Neighbouring Sweden’s doctrine is to station no permanent foreign troops or nuclear weapons on its soil in peacetime, Prime Minister Ulf Kristersson said last week, when asked about the possibility of his country hosting French nuclear arms.
“If we were to find ourselves in a completely different situation, that particular formulation would not apply,” Kristersson said.
The shifts by Finland and Sweden are all the more striking as both nations maintained neutrality during the Cold War and joined Nato only in 2023 and 2024 respectively, after Russia sent tens of thousands of soldiers into Ukraine.
Finland shares a border of 1,340 km with Russia.
Macron announced on Monday a plan to expand France’s nuclear arsenal and said other European countries would be able to take part in French nuclear exercises. France and Germany said they had set up a nuclear steering group to discuss deterrence issues.

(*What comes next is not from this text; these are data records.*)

Lemma Qlt_bool_iff (x y : Q) : Qlt_bool x y = true <-> (x < y)%Q.
Proof.
  unfold Qlt_bool. rewrite negb_true_iff. split.
  - intros H. apply Qnot_le_lt. intros Hle. apply Qle_bool_iff in Hle. congruence.
  - intros H. destruct (Qle_bool y x) eqn:E; [| reflexivity].
    apply Qle_bool_iff in E. exfalso. exact (Qlt_not_le _ _ H E).
Qed.

(** X3: for an enabled range rule with numeric bounds (0 and 100 when
    absent), over filtered events whose field is a number, [None] or
    missing, [evaluate_rule] matches exactly the filtered events whose value
    is strictly below [min_value] or strictly above [max_value], in order,
    and triggers iff there is one; a value equal to a bound is in range. *)
Theorem range_evaluate fromisoformat now (r : rule) (logs : list event) (low high : Q) :
  is_range_rule r ->
  default (VNum 0) (min_value (default no_conditions (conditions r))) = VNum low ->
  default (VNum 100) (max_value (default no_conditions (conditions r))) = VNum high ->
  forallb (numeric_or_missing (threshold_field r)) (filtered_logs r logs) = true ->
  evaluate_rule fromisoformat now r logs
  = (existsb (outside (threshold_field r) low high) (filtered_logs r logs),
     List.filter (outside (threshold_field r) low high) (filtered_logs r logs)) /\
  (forall log, In log (snd (evaluate_rule fromisoformat now r logs)) ->
     exists q, num_of (get log (threshold_field r)) = Some q /\ (q < low \/ high < q)%Q).
Proof.
  intros [Hen Hty] Hlow Hhigh Hnum.
  assert (Heval : evaluate_rule fromisoformat now r logs
                  = (existsb (outside (threshold_field r) low high) (filtered_logs r logs),
                     List.filter (outside (threshold_field r) low high) (filtered_logs r logs))).
  { unfold evaluate_rule. rewrite Hen, Hty. simpl.
    unfold _evaluate_range. rewrite Hlow, Hhigh.
    fold (threshold_field r) (filtered_logs r logs).
    rewrite (range_loop_numeric _ _ _ _ Hnum). simpl.
    now rewrite nonempty_filter_existsb. }
  split; [exact Heval |].
  intros log Hin. rewrite Heval in Hin. simpl in Hin.
  apply filter_In in Hin as [_ Hout]. unfold outside in Hout.
  destruct (num_of (get log (threshold_field r))) as [q |]; [| discriminate].
  exists q. split; [reflexivity |].
  apply orb_prop in Hout as [H | H]; apply Qlt_bool_iff in H; tauto.
Qed.

(** Scenario 3 of the specification, through the theorem: of the readings
    300, 500, 800, 1200, 1500 against [400, 1000], the first and the last
    two match. *)
Lemma range_evaluate_witness :
  evaluate_rule no_parse 0 co2_range co2_readings
  = (true, [reading 300; reading 1200; reading 1500]).
Proof.
  rewrite (proj1 (range_evaluate no_parse 0 co2_range co2_readings 400 1000
                    (conj eq_refl eq_refl) eq_refl eq_refl eq_refl)).
  vm_compute. reflexivity.
Defined.

(** ** Matched events *)

Lemma threshold_loop_sublist field operator threshold (logs matched : list event) :
  threshold_loop field operator threshold logs = Ok matched -> sublist matched logs.
Proof.
  rewrite threshold_loop_spec. destruct (forallb _ logs); [| discriminate].
  intros H. injection H as <-. apply filter_sublist.
Qed.

Lemma range_loop_sublist field low high (logs matched : list event) :
  range_loop field low high logs = Ok matched -> sublist matched logs.
Proof.
  revert matched. induction logs as [| log rest IH]; simpl; intros matched H.
  - injection H as <-. constructor.
  - destruct (is_None (get log field)); [apply sublist_cons; now apply IH |].
    destruct (out_of_range (get log field) low high) as [out | e]; [| discriminate].
    simpl in H. destruct (range_loop field low high rest) as [kept | e]; [| discriminate].
    simpl in H. injection H as <-.
    destruct out; [apply sublist_skip | apply sublist_cons]; now apply IH.
Qed.

Lemma filter_r_sublist {A : Type} (p : A -> result bool) (l kept : list A) :
  filter_r p l = Ok kept -> sublist kept l.
Proof.
  revert kept. induction l as [| x rest IH]; simpl; intros kept H.
  - injection H as <-. constructor.
  - destruct (p x) as [keep | e]; [| discriminate]. simpl in H.
    destruct (filter_r p rest) as [kept' | e]; [| discriminate]. simpl in H.
    injection H as <-.
    destruct keep; [apply sublist_skip | apply sublist_cons]; now apply IH.
Qed.

Lemma slice_to_sublist {A : Type} (l : list A) (k : Z) : sublist (slice_to l k) l.
Proof. unfold slice_to. destruct (0 <=? k)%Z; apply sublist_take. Qed.

Lemma evaluator_sublist fromisoformat now (r : rule) (logs : list event) answer :
  _evaluate_threshold r logs = Ok answer \/ _evaluate_range r logs = Ok answer \/
  _evaluate_pattern fromisoformat now r logs = Ok answer \/
  _evaluate_trend r logs = Ok answer ->
  sublist (snd answer) logs.
Proof.
  pose proof (_filter_logs_sublist logs
    (default no_filters (filters (default no_conditions (conditions r))))) as Hf.
  intros [H | [H | [H | H]]].
  - unfold _evaluate_threshold in H.
    destruct (threshold_loop _ _ _ _) as [m |] eqn:E; [| discriminate].
    simpl in H. injection H as <-. simpl.
    etransitivity; [eapply threshold_loop_sublist, E | exact Hf].
  - unfold _evaluate_range in H.
    destruct (range_loop _ _ _ _) as [m |] eqn:E; [| discriminate].
    simpl in H. injection H as <-. simpl.
    etransitivity; [eapply range_loop_sublist, E | exact Hf].
  - unfold _evaluate_pattern in H.
    destruct (_ <=? _)%Z; [| injection H as <-; apply sublist_nil_l].
    destruct (filter_r _ _) as [m |] eqn:E; [| discriminate]. simpl in H.
    destruct (_ <=? _)%Z; injection H as <-; [| apply sublist_nil_l]. simpl.
    etransitivity; [apply slice_to_sublist |].
    etransitivity; [eapply filter_r_sublist, E | exact Hf].
  - injection H as <-. apply sublist_nil_l.
Qed.

Lemma evaluate_rule_sublist fromisoformat now (r : rule) (logs : list event) :
  sublist (snd (evaluate_rule fromisoformat now r logs)) logs.
Proof.
  unfold evaluate_rule.
  destruct (negb (default false (enabled r))); [apply sublist_nil_l |].
  set (outcome := if String.eqb _ "threshold" then _ else _).
  destruct outcome as [answer | e] eqn:E; [| apply sublist_nil_l].
  subst outcome.
  destruct (String.eqb _ "threshold");
    [apply (evaluator_sublist fromisoformat now r logs answer); left; exact E |].
  destruct (String.eqb _ "range");
    [apply (evaluator_sublist fromisoformat now r logs answer); right; left; exact E |].
  destruct (String.eqb _ "pattern");
    [apply (evaluator_sublist fromisoformat now r logs answer); right; right; left;
     exact E |].
  destruct (String.eqb _ "trend");
    [apply (evaluator_sublist fromisoformat now r logs answer); right; right; right;
     exact E |].
  injection E as <-. apply sublist_nil_l.
Qed.

(** X4: whatever the rule and the events, the events [evaluate_rule]
    reports as matched are events of the input, in their input order and
    without repetition of an occurrence: a sub-list of the input. *)
Theorem evaluate_rule_matched_sublist fromisoformat now (r : rule) (logs : list event) :
  sublist (snd (evaluate_rule fromisoformat now r logs)) logs /\
  length (snd (evaluate_rule fromisoformat now r logs)) <= length logs.
Proof.
  split; [apply evaluate_rule_sublist |].
  apply sublist_length, evaluate_rule_sublist.
Qed.

(** X5: [evaluate_rule] reports a trigger without any matched event only
    for a pattern rule whose [event_count] is zero or negative; for every
    other rule a trigger comes with at least one matched event. *)
Theorem triggered_without_match fromisoformat now (r : rule) (logs : list event) :
  fst (evaluate_rule fromisoformat now r logs) = true ->
  snd (evaluate_rule fromisoformat now r logs) = [] ->
  rule_type r = Some "pattern" /\ (pattern_count r <= 0)%Z.
Proof.
  unfold evaluate_rule.
  destruct (negb (default false (enabled r))); [discriminate |].
  destruct (String.eqb_spec (default "threshold" (rule_type r)) "threshold") as [_ | _].
  { unfold _evaluate_threshold. destruct (threshold_loop _ _ _ _) as [m | e]; simpl;
      [| discriminate]. intros H ->. discriminate H. }
  destruct (String.eqb_spec (default "threshold" (rule_type r)) "range") as [_ | _].
  { unfold _evaluate_range. destruct (range_loop _ _ _ _) as [m | e]; simpl;
      [| discriminate]. intros H ->. discriminate H. }
  destruct (String.eqb_spec (default "threshold" (rule_type r)) "pattern") as [Hty | _].
  { assert (Hpat : rule_type r = Some "pattern").
    { destruct (rule_type r); simpl in Hty; [now subst | discriminate]. }
    unfold _evaluate_pattern. fold (pattern_count r).
    destruct (_ <=? _)%Z; [| discriminate].
    destruct (filter_r _ _) as [recent | e]; simpl; [| discriminate].
    destruct (Z.leb_spec (pattern_count r) (Z.of_nat (length recent))) as [Hk | Hk];
      simpl; [| discriminate].
    intros _ Hempty. split; [exact Hpat |].
    unfold slice_to in Hempty.
    destruct (Z.leb_spec 0 (pattern_count r)) as [Hpos | Hneg]; [| lia].
    apply (f_equal (@length event)) in Hempty. rewrite length_firstn in Hempty.
    simpl in Hempty. lia. }
  destruct (String.eqb (default "threshold" (rule_type r)) "trend"); discriminate.
Qed.

Lemma triggered_without_match_witness :
  evaluate_rule no_parse 0 zero_count_pattern [] = (true, []) /\
  rule_type zero_count_pattern = Some "pattern" /\ (pattern_count zero_count_pattern <= 0)%Z.
Proof.
  split; [reflexivity |].
  apply (triggered_without_match no_parse 0 zero_count_pattern []); reflexivity.
Defined.

(** ** Timestamps *)

Lemma before_dot_remove_Z_plain (s rest : string) :
  plain s = true ->
  before_dot (remove_Z s) = s /\
  before_dot (remove_Z (s +:+ "Z")) = s /\
  before_dot (remove_Z (s +:+ "." +:+ rest)) = s.
Proof.
  induction s as [| c s IH]; simpl; intros Hplain.
  - repeat split; reflexivity.
  - apply andb_prop in Hplain as [Hc Hs]. apply andb_prop in Hc as [HZ Hdot].
    apply negb_true_iff in HZ, Hdot. destruct (IH Hs) as (H1 & H2 & H3).
    rewrite HZ. simpl. rewrite Hdot, H1, H2, H3. repeat split; reflexivity.
Qed.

Russia said Macron’s announcement was an “extremely destabilising development” that posed a potential threat to Moscow.
Russia itself has repeatedly used veiled nuclear threats to deter the West from intervening too far in support of Ukraine during the four-year war.
Separately, Hungary will expel seven detained Ukrainians, the government said on Friday, as Hungarian Prime Minister Viktor Orban and Ukrainian President Volodymyr Zelensky traded threats in a row over stalled Russian oil supplies.
Kyiv accused Budapest of kidnapping seven of its citizens on Friday, as Orban said he would use “every means” to pressure Ukraine over the Russian oil.
A day earlier, Zelensky appeared to have issued a direct threat against Orban, saying Ukraine’s armed forces would “talk to him in their own language.”
Hungary and Slovakia say Ukraine is deliberately delaying reopening a key pipeline pumping Russian oil to the two landlocked EU member states, which Kyiv says was damaged by Russian strikes in January.
Early on Friday, Ukraine’s Foreign Minister Andriy Sybiga accused Hungary of taking “hostage” a group of Ukrainian bank employees who were transporting $40 million, 35 million euros and nine kilogrammes of gold through the country.
Hungary’s National Tax and Customs Administration said it detained seven Ukrainian citizens, including a former Ukrainian secret service general, and two armoured cash transport vehicles on Thursday.
NAV “is conducting criminal proceedings on suspicion of money laundering,” it said in a statement, adding the investigation was done in cooperation with the Counter-Terrorism Centre.